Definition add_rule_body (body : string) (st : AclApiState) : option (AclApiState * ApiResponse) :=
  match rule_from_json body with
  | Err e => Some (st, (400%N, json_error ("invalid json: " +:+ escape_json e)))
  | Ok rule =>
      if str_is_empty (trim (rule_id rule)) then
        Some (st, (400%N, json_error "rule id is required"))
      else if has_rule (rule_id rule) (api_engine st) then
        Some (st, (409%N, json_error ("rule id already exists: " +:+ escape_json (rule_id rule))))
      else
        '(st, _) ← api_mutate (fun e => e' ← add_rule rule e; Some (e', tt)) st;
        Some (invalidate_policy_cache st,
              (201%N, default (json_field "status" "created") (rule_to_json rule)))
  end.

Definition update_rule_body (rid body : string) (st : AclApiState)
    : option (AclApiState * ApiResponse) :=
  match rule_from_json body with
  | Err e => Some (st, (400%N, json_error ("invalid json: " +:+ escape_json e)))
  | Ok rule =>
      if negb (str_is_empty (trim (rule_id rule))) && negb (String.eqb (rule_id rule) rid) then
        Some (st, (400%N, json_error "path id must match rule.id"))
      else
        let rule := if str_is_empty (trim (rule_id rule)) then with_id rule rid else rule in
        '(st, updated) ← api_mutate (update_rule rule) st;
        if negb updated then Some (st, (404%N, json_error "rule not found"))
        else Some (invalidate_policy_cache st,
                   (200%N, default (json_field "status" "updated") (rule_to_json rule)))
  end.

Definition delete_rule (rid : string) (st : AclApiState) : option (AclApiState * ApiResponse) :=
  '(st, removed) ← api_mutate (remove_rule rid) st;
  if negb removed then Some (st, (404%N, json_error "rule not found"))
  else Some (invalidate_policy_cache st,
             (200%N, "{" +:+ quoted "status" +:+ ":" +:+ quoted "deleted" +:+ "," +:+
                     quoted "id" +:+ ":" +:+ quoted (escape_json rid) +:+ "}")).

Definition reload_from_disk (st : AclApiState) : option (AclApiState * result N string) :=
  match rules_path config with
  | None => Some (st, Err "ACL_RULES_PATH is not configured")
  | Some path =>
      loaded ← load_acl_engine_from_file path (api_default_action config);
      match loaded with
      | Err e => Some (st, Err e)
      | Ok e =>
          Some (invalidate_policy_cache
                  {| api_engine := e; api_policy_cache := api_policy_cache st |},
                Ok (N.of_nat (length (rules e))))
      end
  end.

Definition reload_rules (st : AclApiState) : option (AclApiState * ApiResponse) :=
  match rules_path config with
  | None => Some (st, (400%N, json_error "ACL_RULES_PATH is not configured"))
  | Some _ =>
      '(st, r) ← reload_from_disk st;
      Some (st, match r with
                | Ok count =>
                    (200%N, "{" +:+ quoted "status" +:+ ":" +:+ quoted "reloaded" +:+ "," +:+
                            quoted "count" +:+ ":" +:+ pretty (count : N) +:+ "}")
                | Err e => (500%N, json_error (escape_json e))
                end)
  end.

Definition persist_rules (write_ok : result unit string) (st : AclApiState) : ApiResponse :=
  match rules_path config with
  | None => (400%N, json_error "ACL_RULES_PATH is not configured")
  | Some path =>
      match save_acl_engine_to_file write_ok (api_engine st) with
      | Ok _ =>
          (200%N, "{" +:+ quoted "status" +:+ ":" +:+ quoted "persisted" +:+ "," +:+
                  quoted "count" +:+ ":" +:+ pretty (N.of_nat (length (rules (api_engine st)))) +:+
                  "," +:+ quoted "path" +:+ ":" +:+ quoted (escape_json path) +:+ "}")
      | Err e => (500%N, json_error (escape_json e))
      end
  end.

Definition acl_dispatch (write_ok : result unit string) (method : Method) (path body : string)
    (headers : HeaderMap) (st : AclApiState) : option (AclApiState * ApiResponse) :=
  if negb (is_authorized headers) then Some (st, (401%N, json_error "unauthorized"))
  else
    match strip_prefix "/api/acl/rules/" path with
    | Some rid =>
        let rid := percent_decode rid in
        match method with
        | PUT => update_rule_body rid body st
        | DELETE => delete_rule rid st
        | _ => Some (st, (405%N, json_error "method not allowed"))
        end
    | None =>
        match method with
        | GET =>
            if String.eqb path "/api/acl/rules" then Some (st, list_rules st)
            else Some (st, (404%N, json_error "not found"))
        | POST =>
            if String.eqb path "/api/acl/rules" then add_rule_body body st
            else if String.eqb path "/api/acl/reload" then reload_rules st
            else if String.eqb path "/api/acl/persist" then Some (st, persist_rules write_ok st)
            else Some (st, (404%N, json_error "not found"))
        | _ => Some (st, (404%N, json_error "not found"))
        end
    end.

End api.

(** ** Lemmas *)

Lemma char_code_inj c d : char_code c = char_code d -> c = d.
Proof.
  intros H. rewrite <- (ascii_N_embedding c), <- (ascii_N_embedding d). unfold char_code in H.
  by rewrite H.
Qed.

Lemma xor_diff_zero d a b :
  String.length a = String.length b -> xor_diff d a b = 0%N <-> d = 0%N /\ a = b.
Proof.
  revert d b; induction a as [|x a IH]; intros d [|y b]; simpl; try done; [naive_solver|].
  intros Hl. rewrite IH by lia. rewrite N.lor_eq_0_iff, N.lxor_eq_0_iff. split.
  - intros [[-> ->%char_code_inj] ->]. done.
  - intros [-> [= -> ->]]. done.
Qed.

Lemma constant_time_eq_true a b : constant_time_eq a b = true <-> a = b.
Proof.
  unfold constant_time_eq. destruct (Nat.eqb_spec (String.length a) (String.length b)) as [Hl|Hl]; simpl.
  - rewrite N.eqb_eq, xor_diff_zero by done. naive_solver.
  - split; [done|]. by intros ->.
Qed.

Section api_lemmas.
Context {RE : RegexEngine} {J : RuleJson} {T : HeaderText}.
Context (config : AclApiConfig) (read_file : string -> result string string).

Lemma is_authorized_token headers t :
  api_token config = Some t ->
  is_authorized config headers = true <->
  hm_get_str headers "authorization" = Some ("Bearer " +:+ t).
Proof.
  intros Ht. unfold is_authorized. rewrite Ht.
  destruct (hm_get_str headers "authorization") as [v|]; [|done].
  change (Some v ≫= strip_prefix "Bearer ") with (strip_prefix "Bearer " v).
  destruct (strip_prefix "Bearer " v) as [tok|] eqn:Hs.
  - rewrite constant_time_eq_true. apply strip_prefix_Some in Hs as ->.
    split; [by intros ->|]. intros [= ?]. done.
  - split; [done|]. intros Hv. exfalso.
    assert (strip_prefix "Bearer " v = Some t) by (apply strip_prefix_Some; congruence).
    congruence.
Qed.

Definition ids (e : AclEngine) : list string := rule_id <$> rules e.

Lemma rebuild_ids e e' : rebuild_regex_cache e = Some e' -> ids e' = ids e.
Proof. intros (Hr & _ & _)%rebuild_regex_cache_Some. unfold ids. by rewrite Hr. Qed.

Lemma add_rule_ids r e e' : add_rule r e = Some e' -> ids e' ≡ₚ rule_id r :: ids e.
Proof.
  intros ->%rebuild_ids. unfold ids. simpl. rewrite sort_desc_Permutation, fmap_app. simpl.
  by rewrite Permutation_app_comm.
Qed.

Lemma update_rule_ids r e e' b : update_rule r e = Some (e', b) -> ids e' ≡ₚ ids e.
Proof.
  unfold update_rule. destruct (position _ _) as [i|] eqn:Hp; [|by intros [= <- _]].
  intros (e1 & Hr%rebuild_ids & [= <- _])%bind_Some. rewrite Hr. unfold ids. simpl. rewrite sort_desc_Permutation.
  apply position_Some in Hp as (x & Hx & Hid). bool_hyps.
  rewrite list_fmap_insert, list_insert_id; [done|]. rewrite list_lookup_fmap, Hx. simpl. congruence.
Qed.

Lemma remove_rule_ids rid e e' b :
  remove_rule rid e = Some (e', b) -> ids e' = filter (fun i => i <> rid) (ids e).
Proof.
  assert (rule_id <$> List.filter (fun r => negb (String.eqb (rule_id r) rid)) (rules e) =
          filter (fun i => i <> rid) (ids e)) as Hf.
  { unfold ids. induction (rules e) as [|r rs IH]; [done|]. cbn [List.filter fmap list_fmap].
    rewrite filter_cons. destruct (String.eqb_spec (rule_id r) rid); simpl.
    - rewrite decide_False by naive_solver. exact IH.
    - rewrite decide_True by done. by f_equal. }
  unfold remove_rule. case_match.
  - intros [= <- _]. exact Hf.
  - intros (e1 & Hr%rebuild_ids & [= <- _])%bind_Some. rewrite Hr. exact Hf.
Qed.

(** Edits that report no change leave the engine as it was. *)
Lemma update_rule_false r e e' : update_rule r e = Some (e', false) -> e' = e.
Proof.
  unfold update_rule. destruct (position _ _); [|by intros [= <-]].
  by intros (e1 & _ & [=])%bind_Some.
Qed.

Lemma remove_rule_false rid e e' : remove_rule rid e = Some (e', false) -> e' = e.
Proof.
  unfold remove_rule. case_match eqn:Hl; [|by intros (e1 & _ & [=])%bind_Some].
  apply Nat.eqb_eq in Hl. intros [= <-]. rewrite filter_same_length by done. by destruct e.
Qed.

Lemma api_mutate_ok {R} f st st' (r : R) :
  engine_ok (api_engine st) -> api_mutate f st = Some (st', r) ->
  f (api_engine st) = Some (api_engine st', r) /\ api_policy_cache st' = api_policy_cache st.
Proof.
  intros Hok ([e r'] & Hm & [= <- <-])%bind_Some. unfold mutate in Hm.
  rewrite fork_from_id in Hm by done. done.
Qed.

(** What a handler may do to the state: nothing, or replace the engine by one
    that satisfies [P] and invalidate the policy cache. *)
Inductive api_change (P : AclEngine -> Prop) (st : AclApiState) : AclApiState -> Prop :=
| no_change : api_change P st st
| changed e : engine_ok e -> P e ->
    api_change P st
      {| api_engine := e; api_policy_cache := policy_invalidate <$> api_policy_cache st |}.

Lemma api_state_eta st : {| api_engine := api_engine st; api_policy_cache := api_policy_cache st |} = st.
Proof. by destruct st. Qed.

○ ○ ○ ○ ○ ○ ○

*Problem statement*
The lines to return are those in the material above that hold "simpl".

*Response area*
  revert d b; induction a as [|x a IH]; intros d [|y b]; simpl; try done; [naive_solver|].
  unfold constant_time_eq. destruct (Nat.eqb_spec (String.length a) (String.length b)) as [Hl|Hl]; simpl.
  intros ->%rebuild_ids. unfold ids. simpl. rewrite sort_desc_Permutation, fmap_app. simpl.
  intros (e1 & Hr%rebuild_ids & [= <- _])%bind_Some. rewrite Hr. unfold ids. simpl. rewrite sort_desc_Permutation.
  rewrite list_fmap_insert, list_insert_id; [done|]. rewrite list_lookup_fmap, Hx. simpl. congruence.
    rewrite filter_cons. destruct (String.eqb_spec (rule_id r) rid); simpl.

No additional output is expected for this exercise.